In the Feb. 22 issue of The Guilfordian, I wrote a profile about a woman named Ingrid Betancourt, a Colombian presidential candidate, and her struggle to reform the Colombian political system. On Saturday, Feb. 23, she was kidnapped by the FARC, one of the main rebel groups in Colombia.She had been traveling into an area formerly controlled by the FARC, which has now returned to the government’s control. Her purpose was to ensure the welfare of the people living in that area. The fear was that either government or anti-FARC paramilitary forces would attempt to punish the villagers for their participation with FARC affairs.
And she was going to campaign, to tell these people that there was a new option, that they could vote for Colombia’s future and help to rid the country of the corruption that has become endemic.
Her campaign against corruption has been seen by many to be the only hope that Colombia has to rise out of the poverty and degradation that have plagued the nation for so long.
I was there ten years ago, just before she began her campaign. I remember stepping off the plane and into a line of people waiting to get checked through the immigration checkpoint. I was16 at the time, and the soldier to my left holding the submachine gun looked to be my age, maybe younger.
The country was mired in poverty unlike anything I had ever seen before.
As my dad and I rode around in the back of a van, I looked at the shacks we passed. Some of them had walls made of tarpaper, the paper that goes underneath roofing shingles.
There were semi trucks on the side of the road, being dismantled for drug searches. I tried to speak to some of the locals about the drug trade and the government’s role in it, but none of them wanted to discuss it.

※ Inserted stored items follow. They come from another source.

Lemma add_entries_run p fi num dir rest w st L : dir_ok st L -> hash_pinned st L -> pinned (zn st) L p -> pinned (zn st) L fi -> p <> 0 ->
  (forall i l, lumpinfo st !! i = Some l -> Lump.wad_file l <> fi) -> p <> fi ->
  (forall h t, lumphash st = Some (h, t) -> h <> p /\ h <> fi) -> files st !! p = Some w -> mapped w = 0 ->
  data st !! fi = Some (dir ++ rest) -> length dir = (16 * num)%nat -> Forall byte dir -> numlumps st + Z.of_nat num <= INT_MAX ->
  (exists msg, add_entries p fi (Z.of_nat num) st = Fatal msg) \/
  exists st' L', add_entries p fi (Z.of_nat num) st = Ret (p, st') /\ file_added st st' L' p (contents w) dir num.
Proof.
  intros Hw Hh Hp Hfi H0 Hne Hpf Hhne Ew Hm Ed Hlen Hb Hn. unfold add_entries.
  assert (Ei : i32 (numlumps st + Z.of_nat num) = Z.of_nat (length (lumpinfo st) + num)).
  { unfold numlumps in *. rewrite <- Nat2Z.inj_add. apply wraps_id; [lia|]. unfold fits_s, INT_MAX in *. change (2 ^ (32 - 1)) with 2147483648. lia. }
  rewrite Ei. set (new := (length (lumpinfo st) + num)%nat) in *. set (to := calloc (Z.of_nat new) sizeof_lumpinfo st).
  destruct (decide (to = 0)) as [Et|Ht]; [left; eexists; unfold ExtendLumpInfo; fold to; by rewrite Et|right].
  destruct (calloc_law st L new Hw) as [E|Hu]; [done|]. fold to in Hu.
  destruct (Extend_run st L to new Hw Hu ltac:(lia) eq_refl Ht) as (z & L2 & -> & Hc). cbn [obind].
  destruct (copied_dir st L to new Hw Hu ltac:(lia) z L2 Hc) as [Hw2 Hk2]. set (st2 := st <| zn := z |> <| lumpinfo_at := to |>) in *.
  set (st3 := st <| zn := z |> <| lumpinfo := _ |> <| lumpinfo_at := to |>). change (data st3) with (data st). rewrite Ed. cbn [of_option obind].
  replace (length (lumpinfo st3) - length (lumpinfo st))%nat with num
    by (change (lumpinfo st3) with (lumpinfo st ++ replicate (new - length (lumpinfo st)) Lump.zero); rewrite length_app, length_replicate; lia).
  assert (Hz : forall i, (length (lumpinfo st) <= i < length (lumpinfo st) + num)%nat -> cells z !! cache_at to i = Some 0) by (intros i Hi; exact (proj1 (cp_zero _ _ _ _ _ _ _ Hc i Hi))).
  rewrite (add_lumps_run p num (lumpinfo st) dir rest st3); [|change (lumpinfo st3) with (lumpinfo st ++ replicate (new - length (lumpinfo st)) Lump.zero); do 2 f_equal; lia|done|exact Hz].
  cbn [obind]. set (st4 := st3 <| lumpinfo := _ |>). pose proof (cp_pinned _ _ _ _ _ _ _ Hc) as Hpk.
  assert (Hw4 : dir_ok st4 L2) by exact (grow st2 L2 p w num dir Hw2 Hb Hn Ew Hm (Hpk _ Hp) Hz).
  assert (Hl4 : forall i l, lumpinfo st4 !! i = Some l -> lumpinfo st !! i = Some l \/ Lump.wad_file l = p).
  { intros i l E. apply lookup_app_Some in E as [E|[_ E]]; [by left|right]. by destruct (entries_lookup p num dir _ _ Hb E). }
  destruct (free_pinned st4 L2 fi Hw4 (Hpk _ Hfi)) as (z5 & L5 & E5 & Hw5 & Hc5 & Hpk5); [intros i l E; destruct (Hl4 i l E) as [E'|E']; [by apply (Hne i)|congruence]|].
  unfold on_zone at 1. rewrite E5. cbn [obind]. set (st5 := st4 <| zn := z5 |>) in *.
  destruct (drop_hash st5 L5 Hw5) as (z6 & L6 & E6 & Hw6 & Hc6).
  { intros h t E. change (lumphash st = Some (h, t)) in E. destruct (Hh h t E) as [Hh1 Hh2], (Hhne h t E) as [Hh3 Hh4]. split; [apply Hpk5; [done|by apply Hpk]|].
    intros i l El. destruct (Hl4 i l El) as [E'|E']; [by apply (Hh2 i)|congruence]. }
  exists (st5 <| zn := z6 |> <| lumphash := None |>), L6. split.
  - destruct (lumphash st5) as [[h t]|] eqn:Eh; [by rewrite E6|]. injection E6 as <-. change (lumphash st = None) in Eh. do 2 f_equal. unfold st5, st4, st3. destruct st. cbn in Eh. by subst.
  - assert (Ek : forall i, cache i (st5 <| zn := z6 |> <| lumphash := None |>) = default 0 (cells z !! cache_at to i)).
    { intros i. unfold cache. change (default 0 (cells z6 !! cache_at to i) = default 0 (cells z !! cache_at to i)). rewrite Hc6. change (zn st5) with z5. by rewrite Hc5. }
    split; [split; [exact (any_hash _ _ None Hw6)|done|done]|split; [done|by exists w]|done|done| |].
    + intros j Hj. left. rewrite Ek. exact (Hk2 j Hj).
    + intros i Hi. rewrite Ek. by rewrite Hz.
Qed.
Lemma AddFile_run filename fp num dir st L : let bytes := fdata (view (file_of fp)) in
  WadTheorems.wad_ok (view := view) st L -> is_wad_name filename = Ret true -> (fopen sys_open filename "rb" 0).1 = fp -> fp <> 0 ->
  wad_image bytes num dir -> Forall byte bytes -> numlumps st + Z.of_nat num <= INT_MAX ->
  (exists msg, W_AddFile filename st = Fatal msg) \/
  exists p st' L', W_AddFile filename st = Ret (p, st') /\ file_added st st' L' p bytes dir num.
Proof.
  intros bytes Hw Hn Hfp H0 Him Hb Hnum. unfold W_AddFile.
  destruct (W_OpenFile_run filename fp st L Hw Hfp H0) as [(msg & ->)|(p & w & st1 & L1 & -> & C1 & Hp & Hpin & Hpn & Ew & Hm & Ec)]; [left; by exists msg|].
  cbn [obind]. rewrite (proj2 (Z.eqb_neq _ _)) by lia. fold bytes in Ec. rewrite <- Ec in Him.
  destruct (read_directory_run filename p w st1 L1 num dir (cr_dir _ _ _ _ C1) Hn Ew Him) as
    [(msg & ->)|(fi & rest & w' & st2 & L2 & -> & C2 & Hfi & Hfin & Hfn & Ed & Ew' & Hs)]; [left; by exists msg|].
  cbn [obind]. pose proof (carried_trans _ _ _ _ _ _ C1 C2) as C. destruct Hs as (S1 & S2 & S3).
  assert (Hold : forall q, pinned (zn st) L q -> pinned (zn st2) L2 q /\ q <> p /\ q <> fi).
  { intros q Hq. split_and!; [exact (cr_pinned _ _ _ _ C q Hq)|exact (Hpn q Hq)|]. apply Hfn. exact (cr_pinned _ _ _ _ C1 q Hq). }
  assert (Hdir : length dir = (16 * num)%nat /\ Forall byte dir).
  { destruct Him as [_ _ (ofs & _ & Hl & ->) _]. rewrite Ec in *. split; [rewrite length_take, length_drop; lia|by apply Forall_take, Forall_drop]. }
  destruct (add_entries_run p fi num dir rest w' st2 L2 (cr_dir _ _ _ _ C)) as [(msg & ->)|(st3 & L3 & -> & R)]; try (by apply Hdir); [| | | | | | | | | | |left; by exists msg|].
  - intros h t E. rewrite (cr_hash _ _ _ _ C) in E. destruct (wad_hash_pinned _ _ Hw h t E) as [H1 H2]. split; [exact (cr_pinned _ _ _ _ C h H1)|].
    rewrite (cr_lumps _ _ _ _ C). exact H2.
  - exact (cr_pinned _ _ _ _ C2 p Hpin).
  - exact Hfin.
  - lia.
  - rewrite (cr_lumps _ _ _ _ C). intros i l E. apply Hold. exact (wo_pinned _ _ Hw i l E).
  - exact (Hfn p Hpin).
  - rewrite (cr_hash _ _ _ _ C). intros h t E. destruct (wad_hash_pinned _ _ Hw h t E) as [H1 _]. split; by apply Hold.
  - exact Ew'.
  - congruence.
  - exact Ed.
  - unfold numlumps in *. by rewrite (cr_lumps _ _ _ _ C).
  - right. exists p, st3, L3. split; [done|]. destruct R as [R1 R2 R3 R4 R5 R6]. rewrite (cr_lumps _ _ _ _ C) in *. split; try done.
    + destruct R2 as (? & w3 & ? & ? & ?). split; [done|]. exists w3. split_and!; try done. congruence.
    + intros j Hj. destruct (R5 j) as [->|H]; [by rewrite (cr_lumps _ _ _ _ C)|by apply (cr_caches _ _ _ _ C)|by right].
Qed.
End add.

It was an atmosphere of fear, one in which people would just attempt to ignore what was happening rather than risk reprisals from the government or drug lords. And this is where Ms. Betancourt made her stand, challenging the government that she saw to be corrupt. She once said, “Corruption must be consciously confronted, and it has to be on the conscience of all Colombians so that we cannot be manipulated.”
Colombia desperately needs a fresh start. Ingrid Betancourt represents one of the best chances for her country. The work that she has already done pales in comparison with what she might do in the future.
But that is something we will only know if she lives through this ordeal.